Tuesday, December 31, 2013

MIDTERM

You will be having your Midterm the week of January 21st. Please review the following information:
  1. What is Digital? What is a digital system? What are binary numbers? What are Bits? Bytes? Kilobytes? Megabytes? Gigabytes? Terabytes? Check the PowerPoint in Edmodo. Review/study your quiz and puzzles.
  2. What are Digital Cameras? Main parts of the digital camera. What is resolution? What is a pixel? Megapixel? Multimegapixel? Image sensor? LCD Screen? What does the term pixelated mean? What are bitmaps? Review the puzzles Mrs. Feld gave you. Review your last Quiz. Check the "Digital Cameras Vocabulary 2013," a Word Document in Edmodo.
  3. What is Photoshop? Filters? Layers? Free-Transform (Command-T)? Desaturate? How do you change the colors of an image in Photoshop? How do you improve images? How do you add a Filter? How do you add Blending Options? How do you select images in Photoshop? Which tools can you use to select images? Commands: Deselect (Command-D), Create a Layer (Command-J), Change Colors (Command-U), Desaturate (Command-Shift-U). Review/study the other shortcuts mentioned on the first entry in this blog (September 5, 2013), and the Photoshop information.
  4. New materialFile Formats. You will see this presentation on Wednesday, January 8th. Copy and paste the information below in a Word Document and print it for yourselves (you can print this whole blog entry if you wish but please copy it and paste it in Word - don't print directly from the website or you'll print like 10 pages or more). What is a JPEG? Which is the most popular format? What is compression? Which is the file format mostly used in the Publishing and Printing industry? Which file format is used for small picture animation?
  5. There will be a Photoshop exercise. Mrs. Feld will explain later.
Check/download the PowerPoint on "Resolution and File Formats" in Edmodo. You can find the following information and more there. Storing the images as picture files – is an important step, and a number of file formats have been devised to store digital information as efficiently as possible.

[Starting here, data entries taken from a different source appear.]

(** Setting the entries of one map in another, in order. *)
Lemma Range_SetKV_spec sm : forall m, sm_wf m ->
  sm_wf (Range SetKV sm m) /\
  entries (Range SetKV sm m) = foldl (fun al p => assoc_set p.1 p.2 al) (entries m) (entries sm).
Proof.
  unfold Range, entries at 3. induction (kv sm) as [|[e [k v]] l IH]; intros m Hwf; simpl; [done|].
  destruct (SetKV_spec k v m Hwf) as [H1 H2]. rewrite <- H2. by apply IH.
Qed.

Lemma Set_loop_spec kvs : forall m, sm_wf m -> sm_wf (Set_loop kvs m).
Proof.
  assert (H0 : forall n kvs, length kvs <= n -> forall m, sm_wf m -> sm_wf (Set_loop kvs m)).
  { induction n as [|n IH]; intros [|k [|v l]] Hlen m Hm; simpl in *; try done; try lia.
    apply IH; [lia|]. by apply SetKV_spec. }
  eauto.
Qed.

(** Appending distinct new keys one by one rebuilds a list. *)
Lemma foldl_assoc_set al : forall acc,
  NoDup (map fst (acc ++ al)) -> foldl (fun al p => assoc_set p.1 p.2 al) acc al = acc ++ al.
Proof.
  induction al as [|[k v] al IH]; intros acc Hnd; simpl; [by rewrite app_nil_r|].
  assert (Hk : assoc k acc = None).
  { apply assoc_None. rewrite map_app in Hnd. apply NoDup_app in Hnd as (_ & Hdis & _).
    intros Hin. apply (Hdis k Hin). left. }
  unfold assoc_set at 2. rewrite Hk, IH; rewrite <- app_assoc; done.
Qed.

(** The pairs [Set] stores. *)
Fixpoint set_pairs (kvs : list A) (al : list (A * A)) : list (A * A) :=
  match kvs with
  | k :: v :: kvs => set_pairs kvs (assoc_set k v al)
  | _ => al
  end.

Lemma sorted_Set_spec kvs m : sm_wf m ->
  sm_wf (snd (Set_ kvs m)) /\
  entries (snd (Set_ kvs m)) = if length kvs mod 2 =? 0 then set_pairs kvs (entries m) else entries m.
Proof.
  intros Hwf. unfold Set_. destruct kvs as [|x kvs]; [done|]. simpl (length _ =? 0). cbv iota.
  destruct (length (x :: kvs) mod 2 =? 0); cbn [snd negb]; [|done]. split; [by apply Set_loop_spec|].
  assert (H0 : forall n l m, length l <= n -> sm_wf m -> entries (Set_loop l m) = set_pairs l (entries m)).
  { clear. induction n as [|n IH]; intros [|k [|v l]] m Hlen Hm; simpl in *; try done; try lia.
    destruct (SetKV_spec k v m Hm) as [H1 H2]. rewrite IH by (done || lia). by rewrite H2. }
  by eapply (H0 _ (x :: kvs)).
Qed.

(** *** Sequences of operations *)

Inductive sm_op :=
| OSetKV (k v : A) | OSet (kvs : list A) | ORemove (k : A) | OReset | OCopy
| OInsert (ops : list sm_op).

Fixpoint sm_run (op : sm_op) m : SortedMap A :=
  match op with
  | OSetKV k v => SetKV k v m
  | OSet kvs => snd (Set_ kvs m)
  | ORemove k => snd (Remove k m)
  | OReset => Reset m
  | OCopy => Copy m
  | OInsert ops => Insert (foldl (fun m op => sm_run op m) New ops) m
  end.

Fixpoint al_run (op : sm_op) (al : list (A * A)) : list (A * A) :=
  match op with
  | OSetKV k v => assoc_set k v al
  | OSet kvs => if length kvs mod 2 =? 0 then set_pairs kvs al else al
  | ORemove k => assoc_remove k al
  | OReset => []
  | OCopy => al
  | OInsert ops =>
    foldl (fun al p => assoc_set p.1 p.2 al) al (foldl (fun al op => al_run op al) [] ops)
  end.

Lemma Copy_spec m : sm_wf m -> sm_wf (Copy m) /\ entries (Copy m) = entries m.
Proof.
  intros Hwf. destruct (Range_SetKV_spec m New New_wf) as [H1 H2]. split; [done|].
  unfold Copy. rewrite H2. apply foldl_assoc_set. by apply wf_keys.
Qed.
Lemma first_apart P Q l1 l2 e1 e2 : first_tok P l1 -> first_tok Q l2 -> (forall t, P t -> Q t -> False) ->
  e1 ∈ l1 -> e2 ∈ l2 -> fst e1 <> fst e2.
Proof.
  intros HP HQ Hd H1 H2 He. unfold first_tok in *. rewrite Forall_forall in HP, HQ.
  destruct (HP _ H1) as (t1 & Ht1 & ?). destruct (HQ _ H2) as (t2 & Ht2 & ?).
  apply (Hd t1); [done|]. rewrite He, Ht2 in Ht1. by injection Ht1 as <-.
Qed.

Lemma unique_indexed (idx : gostr) cs : Forall2 idx_ok idx cs -> NoDup idx -> Forall wf_node cs ->
  Forall (fun c => wf_node c -> unique (entries c)) cs ->
  unique (concat (map entries cs)) /\ first_tok (fun t => exists b, b ∈ idx /\ t = Lit b) (concat (map entries cs)).
Proof.
  induction 1 as [|b c idx cs Hb HF IH]; simpl; [by split; constructor|].
  intros [Hni Hnd]%NoDup_cons [Hw Hws]%Forall_cons [Hu Hus]%Forall_cons.
  destruct (IH Hnd Hws Hus) as [Hu2 Hf2]. pose proof (entries_idx b c Hw Hb) as Hf. split.
  - apply unique_app; auto. intros e1 e2. eapply first_apart; [exact Hf|exact Hf2|].
    intros t <- (b' & Hin & [= <-]). done.
  - apply Forall_app. split; (eapply Forall_impl; [done|]); intros e (t & He & Ht); exists t; set_solver.
Qed.

Lemma unique_kids n : wf_node n -> Forall (fun c => wf_node c -> unique (entries c)) (children n) ->
  unique (kids n) /\ first_tok (fun _ => True) (kids n).
Proof.
  intros Hw Hu. unfold kids. pose proof (proj1 (wf_node_unfold n) Hw) as [Hs Hc].
  destruct Hs as [cs ws [_ _ Hcs HF Hnd Hwc _]|name _ _ _ _ [[Hcs _]|(c & Hcs & Hix & _)]|w Ht Hp|name Ht Hp Hn _ _ _ Hcs].
  - rewrite Hcs in *. apply Forall_app in Hu as [Hu1 Hu2]. apply Forall_app in Hc as [Hc1 Hc2].
    destruct (unique_indexed _ _ HF Hnd Hc1 Hu1) as [Hu Hf].
    rewrite kids_app. destruct (wildChild n); simpl in Hwc.
    + destruct Hwc as (w & -> & Hwt). rewrite Forall_singleton in Hu2, Hc2. simpl. rewrite app_nil_r.
      pose proof (entries_par w Hc2 Hwt) as Hfw. split.
      * apply unique_app; auto. intros e1 e2. eapply first_apart; [exact Hf|exact Hfw|]. naive_solver.
      * apply Forall_app. split; (eapply Forall_impl; [done|]); naive_solver.
    + subst ws. simpl. rewrite app_nil_r. split; [done|]. eapply Forall_impl; [done|]. naive_solver.
  - rewrite Hcs. simpl. by split; constructor.
  - rewrite Hcs in *. rewrite Forall_singleton in Hu, Hc. simpl. rewrite app_nil_r. split; [auto|].
    eapply Forall_impl; [by eapply entries_idx|]. naive_solver.
  - destruct (entries_wrapper n) as (w' & name & Hcs & _ & _ & _ & _ & Hh & _ & _ & He); try done.
    assert (concat (map entries (children n)) = entries n) as Hk.
    { rewrite (entries_unfold n), Hp, under_nil. unfold own. by rewrite Hh. }
    rewrite Hcs, Forall_singleton in Hu, Hc. split; [rewrite Hcs; simpl; rewrite app_nil_r; auto|].
    rewrite Hk, He. by apply first_under.
  - rewrite Hcs. simpl. by split; constructor.
Qed.

Lemma unique_entries n : wf_node n -> unique (entries n).
Proof.
  induction n as [n IH] using node_tree_ind. intros Hw. destruct (unique_kids n Hw IH) as [Hu Hf].
  rewrite entries_unfold. apply unique_under, unique_app; [|done|].
  - unfold own. destruct (handlers n); [apply NoDup_singleton|constructor].
  - unfold own. intros e1 e2 H1 H2 He. unfold first_tok in Hf. rewrite Forall_forall in Hf.
    destruct (Hf _ H2) as (t & Ht & _). rewrite <- He in Ht. destruct (handlers n); [|set_solver].
    apply list_elem_of_singleton in H1. by subst.
Qed.

Lemma unique_tree n : wf_tree n -> unique (entries n).
Proof.
  intros [(Hpa & Hix & Hwc & Ht & Hc & Hh)|(Hw & _)]; [|by apply unique_entries].
  rewrite entries_unfold. unfold own, kids. rewrite Hc, Hh. constructor.
Qed.

(** [addRoute] terminates: the rounds of its loops are bounded by the height of the tree and the
    length of the path, and it returns the new tree or panics with one of its messages. *)
Lemma addRoute_returns p h n : wf_tree n -> head p = Some slash -> returns (addRoute p h n).
Proof.
  intros Hn Hp. unfold addRoute. simpl path. simpl children.
  destruct Hn as [(Hpa & _ & _ & _ & Hc & _)|(Hw & Ht & Hsl)].
  - rewrite bool_decide_eq_true_2 by done.
    pose proof (insertChild_returns (S (length p)) (prio_inc n) p p h ltac:(lia)) as Hr. unfold returns in *.
    destruct (insertChild _ _ _ _ _); simpl; [done|]. intros [= ->]. by apply Hr.
  - rewrite bool_decide_eq_false_2.
    + apply addWalk_returns; [lia|by apply wf_prio|]. unfold enters. simpl. by rewrite Ht, Hsl.
    + intros [Hpa Hc]. apply wf_node_unfold in Hw as [[cs ws []| | |] _]; try congruence.
      destruct (sa_empty0 Hpa) as (_ & _ & _ & w & Hw & _). congruence.
Qed.

(** Registering a route that starts with a slash in a tree that satisfies the invariant
    keeps the invariant and adds exactly this route, with its handler and its path, whatever
    edges are split and children moved; the route was not in the tree before, so that no
    handler is ever replaced. *)
Theorem addRoute_registers p h n n' : wf_tree n -> head p = Some slash -> addRoute p h n = Ok n' ->
  wf_tree n' /\ entries n' ≡ₚ (toks p, (h, p)) :: entries n /\ toks p ∉ map fst (entries n).
Proof.
  intros Hn Hp Hr. destruct (addRoute_grows p h n n' Hn Hp Hr) as [Hw He]. split_and!; [done|done|].
  pose proof (unique_tree n' Hw) as Hu. unfold unique in Hu. rewrite He in Hu. by apply NoDup_cons in Hu as [? _].
Qed.

(** Registering routes one after the other. *)
Fixpoint addRoutes (rs : list (gostr * H)) n : outcome (node H) :=
  match rs with
  | [] => Ok n
  | (p, h) :: rs => (n <~ addRoute p h n ;; addRoutes rs n)%go
  end.

Lemma wf_zero : wf_tree zero_node.
Proof. by left. Qed.

(** The tree of a list of routes, registered in any order that is accepted, holds these
    routes and no others. *)
Theorem routes_of_tree rs n : Forall (fun r => head (fst r) = Some slash) rs -> addRoutes rs zero_node = Ok n ->
  wf_tree n /\ unique (entries n) /\ entries n ≡ₚ map (fun r => (toks (fst r), (snd r, fst r))) rs.
Proof.
  intros Hrs.
  assert (Hg : forall m, wf_tree m -> addRoutes rs m = Ok n ->
    wf_tree n /\ entries n ≡ₚ map (fun r => (toks (fst r), (snd r, fst r))) rs ++ entries m).
  { induction Hrs as [|[p h] rs Hp _ IH]; intros m Hm; simpl; [intros [= <-]; done|].
    destruct (addRoute p h m) as [m'|] eqn:Hr; [|done]. simpl. intros Hn.
    destruct (addRoute_grows p h m m' Hm Hp Hr) as [Hm' He]. destruct (IH m' Hm' Hn) as [? Hx].
    split; [done|]. rewrite Hx, He. by rewrite Permutation_middle. }
  intros Hn. destruct (Hg _ wf_zero Hn) as [Hw He]. split_and!; [done|by apply unique_tree|].
  rewrite He. simpl. by rewrite app_nil_r.
Qed.

End routes.

(** A tree with split edges, parameters and a catch-all. *)
Definition sample_routes : list (gostr * nat) :=
  [(lit "/users/:id", 1); (lit "/users/me", 2); (lit "/user", 3); (lit "/users/:id/posts", 4);
   (lit "/static/*file", 5)].
Definition sample_tree : node nat :=
  match addRoutes sample_routes zero_node with Ok n => n | Panic _ => zero_node end.

Lemma addRoute_registers_witness : exists n',
  addRoute (lit "/users/:id") 1 zero_node = Ok n' /\ wf_tree n' /\
  entries n' ≡ₚ [(toks (lit "/users/:id"), (1, lit "/users/:id"))].
Proof.
  destruct (addRoute (lit "/users/:id") 1 zero_node) as [n'|] eqn:Hr; [|by vm_compute in Hr].
  exists n'. destruct (addRoute_registers (lit "/users/:id") 1 zero_node n') as (Hw & He & _);
    [by left|done|done|]. split_and!; [done|done|exact He].
Defined.

Lemma routes_of_tree_witness :
  Forall (fun r => head (fst r) = Some slash) sample_routes /\
  entries sample_tree ≡ₚ map (fun r => (toks (fst r), (snd r, fst r))) sample_routes.
Proof.
  assert (Hs : Forall (fun r => head (fst r) = Some slash) sample_routes) by (repeat constructor).
  split; [exact Hs|]. apply routes_of_tree; [exact Hs|]. vm_compute. reflexivity.
Defined.

(** Registering a route twice panics. *)
Example duplicate_route : addRoute (lit "/user") 9 sample_tree = Panic "handler are already registered for path '/user'".
Proof. vm_compute. reflexivity. Qed.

There are different file formats for different applications (you don't have to memorize what the abbreviations mean, but do remember these abbreviations):  

JPEG (pronounced “jay-peg”) – is the most popular format for images taken with digital cameras. JPEG is an acronym that stands for the Joint Photographic Expert Group (from the International Standards Organization), which created the format and devised it specifically for digital photographs. Also known as JPG. Check the file extensions on your images. Example: IMG.jpg.

The JPEG is an extremely efficient compression* format and is frequently used for images on the World Wide Web. The supreme advantage of the JPEG is that it only stores data for pixels that have color – white pixels require no data. Compression* is high, resulting in small picture files. Some of the image data is discarded in order to reduce the file size, which results in reduced image quality.

GIF: The other major picture file format and certainly the most widespread on the Web is the GIF (Graphics Interchange Format). Generally used for relatively low-resolution images intended for the Web (those you want to post on a website), for graphics, logos and simple animations. It is limited to 256 colors. Compression* is very high and generally, the same picture rendered as a GIF will be far smaller than in any other format.

PNG: The PNG (Portable Network Group) file format is a Web-oriented format designed to retain picture integrity and produce small files. PNG is a bitmap image (digital image) format. PNG has become the third most common image format on the web.

Other file formats are: The TIFF (Tagged Image File Format), which is widely used in professional publishing. The BMP or DIB (device-independent bitmap), which is a bitmapped graphics format used internally by Microsoft Windows (like when you paste an image in the Paint application and save it).

RAW IMAGE FILE: A camera raw image file contains minimally processed data from the image sensor of either a digital camera, image scanner, or motion picture film scanner. Raw files are named so because they are not yet processed and therefore are not ready to be printed or edited. There are dozens if not hundreds of raw formats in use by different models of digital equipment (like cameras or film scanners).
Raw image files are sometimes called digital negatives, as they fulfill the same role as negatives in film photography (conventional cameras): that is, the negative is not directly usable as an image, but has all of the information needed to create an image.

*  Compression: The squeezing of image data that results in smaller picture files.

If you have any questions, please feel free to ask Mrs. Feld.